## [TASK TO COMPLETE]
Within the records below is a range that opens at the line with "Proof. exact (print_length l). Qed." and closes at the line with "(** An administrator". Return that range word for word, both ends included, and only that range.

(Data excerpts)
= = =

(* ===== verification/PatsExamples.v ===== *)
(** * PatsExamples: a concrete API token

    A JSON printer and reader with the properties [PatsLife] relies on, and a
    token that the member "eve" issues for her server, uses and revokes. *)

From S2P Require Import Prelude Text Externals Rfc3339 Auth AuthProofs Tables Users Secrets SecretsProofs Accounts AccountsProofs AccountExamples AdminProofs Interleave Fleet OAuthExamples Pats PatsProofs PatsLife.

Module PatsExamples.
Import Tables Interleave Pats PatsProofs PatsLife.
#[local] Existing Instances SecretsProofs.plain_secrets AuthProofs.crypto0 AccountExamples.argon2_plain.

(** ** Lists of texts in JSON *)

Definition escape (s : rstr) : rstr := s ≫= (fun c => if (c =? 34) || (c =? 92) then [92; c] else [c]).
Definition quoted (s : rstr) : rstr := 34 :: escape s ++ [34].
Definition print_texts (l : list rstr) : rstr := 91 :: join [44] (quoted <$> l) ++ [93].
(** [inside] is the text that is being read, if any. *)
Fixpoint read_texts (s : rstr) (inside : option rstr) (acc : list rstr) : option (list rstr) :=
  match s with
  | [] => None
  | c :: s =>
      match inside with
      | Some t =>
          if c =? 34 then read_texts s None (acc ++ [t]) else
          if c =? 92 then match s with d :: s => read_texts s (Some (t ++ [d])) acc | [] => None end
          else read_texts s (Some (t ++ [c])) acc
      | None =>
          if c =? 34 then read_texts s (Some []) acc else
          if c =? 93 then if is_empty s then Some acc else None
          else read_texts s None acc
      end
  end.

Lemma read_escaped t t0 rest acc : read_texts (escape t ++ 34 :: rest) (Some t0) acc = read_texts rest None (acc ++ [t0 ++ t]).
Proof.
  revert t0. induction t as [|c t IH]; intros t0; [cbn; by rewrite app_nil_r|]. unfold escape in *. rewrite bind_cons.
  rewrite (cons_middle c t0 t), app_assoc, <- IH. destruct (Z.eqb_spec c 34) as [->|H34]; [done|]. destruct (Z.eqb_spec c 92) as [->|H92]; [done|].
  cbn [orb app read_texts]. by rewrite (proj2 (Z.eqb_neq c 34)), (proj2 (Z.eqb_neq c 92)).
Qed.
Lemma read_quoted t rest acc : read_texts (quoted t ++ rest) None acc = read_texts rest None (acc ++ [t]).
Proof. unfold quoted. cbn [app read_texts]. rewrite <- app_assoc. cbn. apply read_escaped. Qed.
Lemma print_read l : read_texts (print_texts l) None [] = Some l.
Proof.
  unfold print_texts. cbn [read_texts]. cbn. change l with ([] ++ l) at 2. generalize (@nil rstr). induction l as [|t l IH]; intros acc; [cbn; by rewrite app_nil_r|].
  rewrite (cons_middle t acc l), app_assoc, <- IH. destruct l as [|t' l]; [cbn [fmap list_fmap join]; by rewrite read_quoted|].
  change (join [44] (quoted <$> t :: t' :: l)) with (quoted t ++ [44] ++ join [44] (quoted <$> t' :: l)).
  rewrite <- !app_assoc, read_quoted. done.
Qed.
Lemma escape_plain t : forallb plain t = true → escape t = t.
Proof.
  unfold escape. induction t as [|c t IH]; [done|]. cbn [forallb]. intros [Hc Ht]%andb_true_iff. rewrite bind_cons, IH by done.
  unfold plain in Hc. by replace ((c =? 34) || (c =? 92)) with false by lia.
Qed.
Lemma print_length l : Forall (fun x => forallb plain x = true) l → byte_len (print_texts l) <= 2 + foldr (fun x k => byte_len x + 3 + k) 0 l.
Proof.
  intros Hl. unfold print_texts. cbn [byte_len]. rewrite byte_len_app. enough (byte_len (join [44] (quoted <$> l)) <= foldr (fun x k => byte_len x + 3 + k) 0 l) by (cbn; lia).
  induction Hl as [|t l Ht Hl IH]; [done|]. cbn [foldr]. assert (byte_len (quoted t) = byte_len t + 2) as Hq
    by (unfold quoted; cbn [byte_len]; rewrite byte_len_app, escape_plain by done; cbn; lia).
  destruct l as [|t' l]; [cbn [fmap list_fmap join foldr]; lia|].
  change (join [44] (quoted <$> t :: t' :: l)) with (quoted t ++ [44] ++ join [44] (quoted <$> t' :: l)). rewrite !byte_len_app. cbn [byte_len]. change (len_utf8 44) with 1. lia.
Qed.
#[local] Instance texts0 : PatLib :=
  {| strings_to_json := print_texts; json_strings s := read_texts s None []; uuid_error _ := []; rfc3339_error _ := [] |}.
Lemma json_roundtrip0 l : json_strings (strings_to_json l) = Some l.
Proof. exact (print_read l). Qed.
Lemma json_length0 l : Forall (fun x => forallb plain x = true) l → byte_len (strings_to_json l) <= 2 + foldr (fun x k => byte_len x + 3 + k) 0 l.
Proof. exact (print_length l). Qed.
Lemma hex_length_nat v : length (Auth.hex_encode v) = (2 * length v)%nat.
Proof. pose proof (OAuthExamples.hex_length0 v) as H. unfold zlen in H. lia. Qed.

(** An administrator who asks for a scope that does not exist is told that he may not have it. *)
Example unknown_admin_scope :
  validate_scopes (E := unit) [lit "admin:read"] true = Err (Accounts.Forbidden (lit "unknown scope: admin:read")) ∧
  validate_scopes (E := unit) [lit "server:reed"] true = Err (Accounts.BadRequest (lit "unknown scope: server:reed")).
Proof. split; vm_compute; reflexivity. Qed.

(** ** The token *)

Definition now0 : Z := AccountExamples.now0.
Definition oracle0 : Oracle unit := {| clock k := now0; uuid_v7 k := 1000; random k := repeat 0 32; fault _ := None |}.
Definition agent_row : Fleet.AgentRow :=
  {| Fleet.ag_id := uuid_to_string 50; Fleet.ag_name := lit "web"; Fleet.ag_public_key := []; Fleet.ag_owner_user_id := uuid_to_string 3;
     Fleet.ag_last_seen_at := None; Fleet.ag_revoked_at := None; Fleet.ag_created_at := to_rfc3339 now0; Fleet.ag_updated_at := to_rfc3339 now0;
     Fleet.ag_remark := None; Fleet.ag_expires_at := None; Fleet.ag_renewal_price := None; Fleet.ag_dashboard_metadata_json := None;
     Fleet.ag_last_state_json := None; Fleet.ag_last_state_at := None; Fleet.ag_last_info_json := None; Fleet.ag_last_info_at := None |}.
Definition state0 : State := {| tables := AccountExamples.tables0; agents := [agent_row] |}.
Definition eve_user : Users.User :=
  {| Users.id := 3; Users.username := lit "eve"; Users.password_hash := lit "swordfish"; Users.role := Auth.Member; Users.token_version := 0;
     Users.created_at := now0; Users.updated_at := now0 |}.
Definition eve : Accounts.AuthUser := {| Accounts.au_user := eve_user; Accounts.au_session_id := uuid_to_string 31; Accounts.au_kind := Auth.Session |}.
Definition wanted : CreatePATRequest :=
  {| rq_name := lit "ci"; rq_scopes := [lit " server:read "; lit "task:read"; lit "server:read"]; rq_server_ids := Some [uuid_to_string 50]; rq_expires_at := None |}.
Definition issue : P (Oracle unit) State (Accounts.AppError unit) Response := create_pat AccountExamples.hmac0 None eve OAuthExamples.no_headers wanted.
Definition envs : list (Oracle unit) := replicate 10 oracle0.
Definition last_step : Oracle unit * State * State := default (oracle0, state0, state0) (solo envs issue state0 !! 4%nat).
Definition stored : State := last_step.2.
Definition answer0 : CreatePATResponse := match outcome envs issue state0 with
  | Some (Ok (Created r)) => r | _ => {| rs_id := []; rs_name := []; rs_token := []; rs_scopes := []; rs_expires_at := []; rs_created_at := [] |} end.

Lemma issued0 : solo envs issue state0 !! 4%nat = Some (oracle0, last_step.1.2, stored).
Proof. vm_compute. reflexivity. Qed.
Lemma pat_issue_sound_witness :
  length (pats (tables stored)) = 1%nat ∧ pats (tables last_step.1.2) = [] ∧
  ∃ n t token, issues AccountExamples.hmac0 None (fst <$> take 4 (solo envs issue state0)) oracle0 eve OAuthExamples.no_headers wanted n t token last_step.1.2 stored.
Proof.
  split; [by vm_compute|]. split; [by vm_compute|].
  destruct (pat_issue_sound AccountExamples.hmac0 None _ issue _ _ _ _ (c_create _ _ _ _ _) (solo_makes _ _ _ _ _ _ _ issued0)) as [_ [Hsame|Hi]].
  - exfalso. revert Hsame. by vm_compute.
  - exact Hi.
Defined.

(** ** Its use *)

Definition request1 : Auth.Request := {|
  Auth.method := lit "DELETE"; Auth.authorization := [lit "Bearer " ++ rs_token answer0]; Auth.csrf_header_values := []; Auth.session_cookie := None;
  Auth.client_ip := lit "192.0.2.1" |}.
Lemma sane0 : sane oracle0.
Proof. intros k. cbn [clock random oracle0]. split_and!; [unfold era, now0, AccountExamples.now0, days, MAX_PAT_TTL_DAYS, seconds; lia..|by vm_compute]. Qed.
Lemma outcome0 : outcome envs issue state0 = Some (Ok (Created answer0)).
Proof. vm_compute. reflexivity. Qed.
Definition norm0 : NormalizedPATRequest :=
  {| name := lit "ci"; scopes := [lit "server:read"; lit "task:read"]; server_ids := Some [uuid_to_string 50]; expires_at := None |}.
Lemma normalized0 : normalize_create_pat_request (E := unit) wanted = Ok norm0.
Proof. vm_compute. reflexivity. Qed.
Definition row0 : PatRow := row_of oracle0 eve norm0 (now0 + days 90) (rs_token answer0).
Lemma stored0 : pats (tables stored) = [row0].
Proof. vm_compute. reflexivity. Qed.
Lemma in_force0 : in_force eve norm0 row0 eve_user stored.
Proof.
  refine (conj (ex_intro _ row0 (conj _ (or_introl eq_refl))) (conj (ex_intro _ _ (conj _ _)) (conj eq_refl (conj eq_refl _)))).
  - rewrite stored0. cbn [filter list_filter]. rewrite decide_True by (split; reflexivity). reflexivity.
  - vm_compute. reflexivity.
  - vm_compute. reflexivity.
  - apply Forall_singleton. refine (ex_intro _ 50 (ex_intro _ agent_row (ex_intro _ _ (conj _ (conj _ (conj _ (conj _ _))))))).
    + vm_compute. reflexivity.
    + vm_compute. reflexivity.
    + vm_compute. reflexivity.
    + vm_compute. reflexivity.
    + right. vm_compute. reflexivity.
Qed.

Lemma some_pair {A B} (a c : A) (b d : B) : Some (a, b) = Some (c, d) → a = c ∧ b = d.
Proof. by intros [= -> ->]. Qed.
Lemma history_end : last (fst <$> solo envs issue state0) = Some (oracle0, last_step.1.2).
Proof. vm_compute. reflexivity. Qed.
Lemma before0 : pats (tables last_step.1.2) = [].
Proof. vm_compute. reflexivity. Qed.
Lemma quiet0 : quiet oracle0.
Proof. by intros k. Qed.
Lemma bans0 : waf_bans (tables stored) = [].
Proof. vm_compute. reflexivity. Qed.
Lemma unbanned0 : unbanned oracle0 stored (Auth.client_ip request1).
Proof. unfold unbanned, AccountsProofs.not_banned. rewrite bans0. intros b Hb. destruct (not_elem_of_nil b Hb). Qed.
Lemma carries0 : carries request1 (rs_token answer0).
Proof. exists (lit "Bearer " ++ rs_token answer0). split; [reflexivity|]. split; [by vm_compute|]. vm_compute. reflexivity. Qed.

Lemma pat_lifecycle_witness :
  ∃ n t, scopes n = [lit "server:read"; lit "task:read"] ∧ now0 < t ∧
    Auth.session_middleware (view oracle0 stored) now0 request1 =
      ([Auth.MarkUsed (rs_id answer0) (lit "192.0.2.1")], Auth.Next (Some (grant (rs_id answer0) eve_user n))) ∧
    Auth.session_middleware (view oracle0 stored) t request1 =
      ([Auth.RegisterPatFailure (lit "192.0.2.1") (Some (rs_id answer0)) Auth.ExpiredToken], Auth.Respond Auth.UNAUTHORIZED).
Proof.
  destruct (pat_lifecycle AccountExamples.hmac0 None json_roundtrip0 json_length0 OAuthExamples.hex_chars0 hex_length_nat eve OAuthExamples.no_headers wanted
    (fst <$> solo envs issue state0) answer0) as (n & t & row & Hn & Ht & Hexp & (h0 & o & s & s' & Hh & Hi & Hrow) & Huse & _).
  - apply outcome_returns, outcome0.
  - apply Forall_fmap, Forall_forall. intros [[o s] s'] Hin%solo_env. apply elem_of_replicate in Hin as [-> _]. apply sane0.
  - assert (t = now0 + days 90) as ->.
    { assert (to_rfc3339 t = to_rfc3339 (now0 + days 90)) as Heq by (rewrite <- Hexp; by vm_compute).
      apply (f_equal parse_from_rfc3339) in Heq. destruct Ht as (o1 & s1 & Hin & Ht). apply list_elem_of_fmap in Hin as ([[o2 s2] s3] & [= -> ->] & Hin%solo_env).
      apply elem_of_replicate in Hin as [-> _]. cbn in Ht.
      rewrite !rfc3339_roundtrip in Heq by (revert Ht; unfold era, now0, AccountExamples.now0, days, MAX_PAT_TTL_DAYS, seconds; lia). by injection Heq. }
    assert (norm0 = n) as <- by (rewrite normalized0 in Hn; by injection Hn).
    assert (row0 = row) as <-.
    { apply (f_equal last) in Hh. rewrite last_snoc, history_end in Hh. apply some_pair in Hh as [<- <-].
      destruct Hi as (_ & _ & _ & _ & _ & _ & _ & _ & ->). revert Hrow. cbn [tables set_tables set_pats pats]. rewrite before0. cbn [app filter list_filter].
      rewrite decide_True by (split; reflexivity). cbn [head]. unfold row0. intros Hr. exact (inj Some _ _ Hr). }
    exists norm0, (now0 + days 90). pose proof (fun now => Huse stored oracle0 now request1 eve_user in_force0 quiet0 unbanned0 carries0) as Hv.
    split; [reflexivity|]. split; [unfold days, seconds; lia|]. rewrite !Hv. unfold verdict.
    rewrite (proj2 (Z.leb_gt _ _)) by (unfold days, seconds; lia). rewrite Z.leb_refl. split; reflexivity.
Defined.
End PatsExamples.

= = =

## [SOLUTION TO THIS TASK]
Proof. exact (print_length l). Qed.
Lemma hex_length_nat v : length (Auth.hex_encode v) = (2 * length v)%nat.
Proof. pose proof (OAuthExamples.hex_length0 v) as H. unfold zlen in H. lia. Qed.

(** An administrator who asks for a scope that does not exist is told that he may not have it. *)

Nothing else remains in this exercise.